[Opening STUDY MATERIAL section]
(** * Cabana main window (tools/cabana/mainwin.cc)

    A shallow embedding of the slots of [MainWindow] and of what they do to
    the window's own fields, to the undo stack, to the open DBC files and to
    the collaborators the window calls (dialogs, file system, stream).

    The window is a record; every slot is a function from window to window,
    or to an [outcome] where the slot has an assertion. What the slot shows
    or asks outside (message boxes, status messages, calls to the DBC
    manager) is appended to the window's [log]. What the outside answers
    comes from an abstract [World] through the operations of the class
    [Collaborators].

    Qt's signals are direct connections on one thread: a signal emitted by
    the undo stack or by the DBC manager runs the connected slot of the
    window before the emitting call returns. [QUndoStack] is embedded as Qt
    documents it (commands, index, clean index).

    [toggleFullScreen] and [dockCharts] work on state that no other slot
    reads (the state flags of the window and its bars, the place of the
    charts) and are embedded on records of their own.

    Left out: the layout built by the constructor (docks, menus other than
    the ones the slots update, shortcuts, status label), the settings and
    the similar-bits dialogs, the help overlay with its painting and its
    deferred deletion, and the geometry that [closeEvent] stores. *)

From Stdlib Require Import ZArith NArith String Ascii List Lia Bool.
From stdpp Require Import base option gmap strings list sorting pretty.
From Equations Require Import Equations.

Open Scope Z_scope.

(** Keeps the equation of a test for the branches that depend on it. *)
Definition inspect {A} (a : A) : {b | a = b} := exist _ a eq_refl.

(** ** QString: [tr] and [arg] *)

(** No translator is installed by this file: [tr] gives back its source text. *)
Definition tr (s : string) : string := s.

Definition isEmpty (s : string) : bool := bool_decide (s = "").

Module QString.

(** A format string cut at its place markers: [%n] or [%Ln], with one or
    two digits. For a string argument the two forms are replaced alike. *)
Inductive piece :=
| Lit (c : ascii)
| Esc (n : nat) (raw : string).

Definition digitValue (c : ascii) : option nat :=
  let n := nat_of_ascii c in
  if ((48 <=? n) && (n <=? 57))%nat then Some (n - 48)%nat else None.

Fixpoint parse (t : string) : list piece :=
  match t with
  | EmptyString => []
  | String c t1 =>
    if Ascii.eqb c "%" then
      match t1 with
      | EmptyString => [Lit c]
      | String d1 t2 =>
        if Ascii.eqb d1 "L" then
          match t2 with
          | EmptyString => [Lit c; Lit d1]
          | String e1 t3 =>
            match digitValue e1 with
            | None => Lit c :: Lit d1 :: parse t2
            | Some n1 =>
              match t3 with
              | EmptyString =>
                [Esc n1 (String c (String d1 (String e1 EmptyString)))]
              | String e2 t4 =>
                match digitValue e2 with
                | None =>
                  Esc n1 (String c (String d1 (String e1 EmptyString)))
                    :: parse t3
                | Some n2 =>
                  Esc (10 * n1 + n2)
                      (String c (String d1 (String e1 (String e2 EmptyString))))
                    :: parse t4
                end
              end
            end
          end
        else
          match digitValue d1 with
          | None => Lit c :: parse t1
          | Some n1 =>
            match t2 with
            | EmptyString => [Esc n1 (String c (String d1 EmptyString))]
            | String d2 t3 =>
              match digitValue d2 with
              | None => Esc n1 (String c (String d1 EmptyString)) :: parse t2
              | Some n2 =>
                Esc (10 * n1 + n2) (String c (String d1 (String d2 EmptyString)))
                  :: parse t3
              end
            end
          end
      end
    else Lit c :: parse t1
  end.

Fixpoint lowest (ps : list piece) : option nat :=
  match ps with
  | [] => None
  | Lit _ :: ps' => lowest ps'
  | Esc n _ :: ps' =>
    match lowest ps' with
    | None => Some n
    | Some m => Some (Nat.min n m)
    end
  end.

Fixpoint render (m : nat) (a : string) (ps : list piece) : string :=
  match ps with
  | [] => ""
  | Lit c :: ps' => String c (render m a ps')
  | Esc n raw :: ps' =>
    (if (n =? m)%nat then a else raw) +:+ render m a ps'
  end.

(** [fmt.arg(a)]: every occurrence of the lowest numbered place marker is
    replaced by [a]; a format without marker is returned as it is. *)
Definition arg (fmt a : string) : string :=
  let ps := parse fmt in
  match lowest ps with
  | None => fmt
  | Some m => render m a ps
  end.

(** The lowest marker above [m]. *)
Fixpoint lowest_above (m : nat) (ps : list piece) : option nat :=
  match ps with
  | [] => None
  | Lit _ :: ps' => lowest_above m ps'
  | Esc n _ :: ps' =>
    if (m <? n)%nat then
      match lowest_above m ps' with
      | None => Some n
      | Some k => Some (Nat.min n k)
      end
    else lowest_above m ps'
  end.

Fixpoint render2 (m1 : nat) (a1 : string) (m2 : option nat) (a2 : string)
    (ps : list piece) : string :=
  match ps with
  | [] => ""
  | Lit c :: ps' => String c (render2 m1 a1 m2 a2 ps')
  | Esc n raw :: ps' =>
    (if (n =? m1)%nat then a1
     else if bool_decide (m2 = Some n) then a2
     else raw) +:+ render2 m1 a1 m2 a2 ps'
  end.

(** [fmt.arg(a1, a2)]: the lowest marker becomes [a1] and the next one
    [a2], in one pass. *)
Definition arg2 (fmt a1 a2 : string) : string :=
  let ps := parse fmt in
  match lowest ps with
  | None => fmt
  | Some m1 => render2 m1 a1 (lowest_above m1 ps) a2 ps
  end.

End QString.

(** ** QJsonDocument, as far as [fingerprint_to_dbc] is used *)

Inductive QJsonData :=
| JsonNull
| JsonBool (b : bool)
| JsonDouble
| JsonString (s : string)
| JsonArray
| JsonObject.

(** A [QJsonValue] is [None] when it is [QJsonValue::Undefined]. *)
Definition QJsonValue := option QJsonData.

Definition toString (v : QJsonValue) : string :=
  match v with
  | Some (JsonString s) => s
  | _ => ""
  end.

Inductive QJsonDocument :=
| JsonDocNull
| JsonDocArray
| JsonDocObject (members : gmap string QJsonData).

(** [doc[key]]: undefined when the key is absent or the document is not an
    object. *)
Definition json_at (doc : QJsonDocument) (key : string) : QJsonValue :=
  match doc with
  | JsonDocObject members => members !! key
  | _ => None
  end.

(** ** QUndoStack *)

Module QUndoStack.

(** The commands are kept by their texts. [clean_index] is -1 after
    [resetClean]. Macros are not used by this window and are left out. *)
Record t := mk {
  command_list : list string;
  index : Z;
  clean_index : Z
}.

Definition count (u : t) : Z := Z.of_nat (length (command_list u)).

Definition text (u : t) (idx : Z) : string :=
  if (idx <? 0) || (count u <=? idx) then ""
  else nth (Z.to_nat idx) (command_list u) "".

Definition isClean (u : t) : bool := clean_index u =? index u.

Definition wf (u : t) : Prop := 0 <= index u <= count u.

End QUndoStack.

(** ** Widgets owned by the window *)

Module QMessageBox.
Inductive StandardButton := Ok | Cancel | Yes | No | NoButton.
[Closing STUDY MATERIAL section]
● **REQUIRED ACTION**: Gather up the lines containing the word "digitValue" from these records and copy them.

● **EXERCISE OUTPUT**:
Definition digitValue (c : ascii) : option nat :=
            match digitValue e1 with
                match digitValue e2 with
          match digitValue d1 with
              match digitValue d2 with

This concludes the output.